A meta-analysis by Moore et all which included 30 randomized and quasi-randomized trials compared early SSC with usual hospital care involving 1925 mother-infant dyads. They reported statistically significant positive effects of early SSC on breastfeeding at 1-4 months post-birth (10 trials; 552 dyads; OR 1.82, 95% CI 1.08, 3.07), and breastfeeding duration (7 trials; 324 dyads; WMD 42.55, 95% CI -1.69, 86.79). Trends were found for improved summary scores for maternal attachment behavior (6 trials, 396 participants) (SMD 0.52%, 95% CI 0.072) and maternal affectionate love/touch during observed breastfeeding (4 trials; 314 dyads) (standardized mean difference (SMD) 0.52, 95% CI 0.07, 0.98) and with early SSC. SSC infants cried for a shorter length of time (one trial; 44 participants) (WMD -8.01, 95% CI -8.98, -7.04). Late preterm infants had better cardio respiratory stability with early SSC (one trial; 35 participants) (WMD 2.88, 95% CI 0.53, 5.23). No adverse effects were found.

Effects on the Infant’s Cardiorespiratory Stability

A study of Takahashi et al. compared the effects of different initiation and duration times of skin-to-skin contact on the stress port-birth in full-term infants. The first group began SSC 5 minutes or less after birth (birth SSC), while the second group began SSC after 5 minutes (ver early SSC). The birth of SSC group reached HR stability of 120-160 bpm significantly faster than very early SSC group by Kaplan-Meier analysis (p=0.001 by log-rank test). As for Spo(2) stability of 92% and 96%, no significantly between-group difference was found. Salivary cortisol levels were significantly lower between 60 and 120 minutes after birth in SSC group, continuing for more than 60 minutes compared with SSC group for 60 minutes or less after adjustment for salivary cortisol level at 1 minute besides infant stress factors (P=0.046). All these suggest that earlier SSC beginning within 5 minutes post birth and longer SSC continuing for more than 60 minutes within 120 minutes post birth are beneficial for stability of cardiopulmomary dynamics and the reduction of infant stress during the early period post birth.
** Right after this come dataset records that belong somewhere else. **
(** Whenever the partition exists, the batch loop ends after one
    iteration per batch of it, and its output rows stand to the rows of
    those batches, taken in order, as outcomes to inputs. *)
Lemma batchLoop_follows_partition fuel config (csvRows : list Row) b totalBatches w
      batches :
  Route.partition fuel csvRows b = Some batches ->
  exists st w',
    Route.batchLoop net fuel config csvRows (len csvRows) b totalBatches w
    = (Ok st, w')
    /\ rowsOutcome net config (List.concat (List.map snd batches))
                   (Route.translatedRows st)
    /\ Route.currentBatch st = len batches.
Proof.
  unfold Route.partition. intros Hp.
  destruct (Route.loopIndices fuel (len csvRows) b 0) as [indices |] eqn:Hidx;
    [| discriminate].
  simpl in Hp. inversion Hp; subst batches. clear Hp.
  destruct (forLoop_follows
              (loopInvariant net config csvRows b)
              (Route.batchBody net config csvRows (len csvRows) b totalBatches)
              (len csvRows) b
              (fun i s w0 done Hinv =>
                 batchBody_spec net config csvRows (len csvRows) b totalBatches
                                i s w0 done Hinv)
              fuel 0 indices Hidx (Route.mkRun [] 0 0 []) w [])
    as (r & d & E & _ & Hr).
  - unfold loopInvariant, batchesAt. simpl. split; [constructor | auto].
  - destruct r as [st | |]; simpl in Hr; try tauto.
    destruct Hr as (Hrows & _ & Hcur).
    exists st, (d ++ w). split; [exact E |].
    rewrite map_map. simpl. split; [exact Hrows |].
    rewrite Hcur. unfold len. rewrite length_map. reflexivity.
Qed.

End Scenarios.

(** Scenario A: five rows, two columns, batches of two, the first
    column translated by a service that upper-cases. Three batches of
    2, 2 and 1 rows; the first column comes back in upper case, the
    second untouched, in the original order. *)
Example scenario_upper_case :
  option_map (List.map (fun b => len (snd b)))
             (Route.partition 5 (rowsOf fiveRowFile) 2)
  = Some [2; 2; 1]
  /\ completions (snd (Route.POST upperNet CSV_CONFIG_third 5
                                  (requestFor fiveRowFile (Some 2)) []))
     = [(Some 5, Some 5,
         Some (List.map plain
                 [[lit "name"; lit "id"];
                  [lit "ANT"; lit "a1"];
                  [lit "BEE"; lit "b2"];
                  [lit "CAT"; lit "c3"];
                  [lit "DOG"; lit "d4"];
                  [lit "EEL"; lit "e5"]]))].
Proof. split; vm_compute; reflexivity. Qed.

(** Scenario D: no row. One [complete] frame with no row announced, no
    row processed and the header line alone. *)
Example scenario_no_rows :
  Route.partition 0 (rowsOf headerOnlyFile) 2 = Some []
  /\ completions (snd (Route.POST upperNet CSV_CONFIG_third 0
                                  (requestFor headerOnlyFile (Some 2)) []))
     = [(Some 0, Some 0, Some [plain [lit "name"; lit "id"]])].
Proof. split; vm_compute; reflexivity. Qed.

(** Scenario E: a batch size above the number of rows. One batch, and
    every frame that counts batches says batch 1 of 1. *)
Example scenario_single_batch :
  option_map (List.map (fun b => len (snd b)))
             (Route.partition 5 (rowsOf fiveRowFile) 10)
  = Some [5]
  /\ filter (fun c => match fst c with Some _ => true | None => false end)
            (batchCounters (snd (Route.POST upperNet CSV_CONFIG_third 5
                                            (requestFor fiveRowFile (Some 10)) [])))
     = [(Some 1, Some 1); (Some 1, Some 1); (Some 1, Some 1)].
Proof. split; vm_compute; reflexivity. Qed.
Effect on Infant’s Body Temperature

In an early study, Christensson et al randomized 50 healthy, full-term, newborn infants to be kept either skin-to-skin with the mother (n=25 mother-baby pairs) or next to the mother in a cot “separated” (n=25 mother-baby pairs). The babies were studied during the first 90 minutes after birth. Axillary and skin temperatures were significantly higher in the skin-to-skin group. Babies kept in cots cried significantly more than those kept skin-to-skin with the mother.

Effect on Blood Sugar Levels

In the previously cited randomized controlled trial by Christensson et al., at 90 minutes after birth blood glucose levels were significantly higher and the return towards zero of the negative base-excess was more rapid in the skin-to-skin as compared to the “separated” group. The weighted difference WMC (fixed) was 11.07 95% CI [3.97. 18.17].

Effect on Immunoprotection

Close skin-to-skin contact between the maternal-infant dyad may also stimulate the mucosa-associated lymphoid tissue system.

a.  Moore E, Anderson G, Bergman N. Early skin-to-skin contact for mothers and their healthy newborn infants. Cochrane Database Syst Rev. 2007 Jul 18;(3):CD003519.
b.  Takahashi Y et al. Comparison of salivary cortisol, heart rate, and oxygen saturation between early skin-to-skin cointact with different initiation and duration times in healthy, full-term infants. Early Hum Dev, 2011 Mar, 87 (3):151-7.
c.  Christensson K, Siles C, Moreno L, Belaustequi A, De La Fuente P, Lagercrantz H, Puyol P, Winberg J. Temperature, metabolic adaptation and crying in healthy full-term newborns cared for skin-to-skin or in a cot. 1992. Acta Paediatr. 1992 Jun-Jul;81(6-7):488-93.
d.  Anderson GC, Moore E, Hepworth J, Bergman N. Early skin-to-skin contact for mothers and their healthy newborn infants. Cochrane Database Syst Rev 2003;(2):CD003519.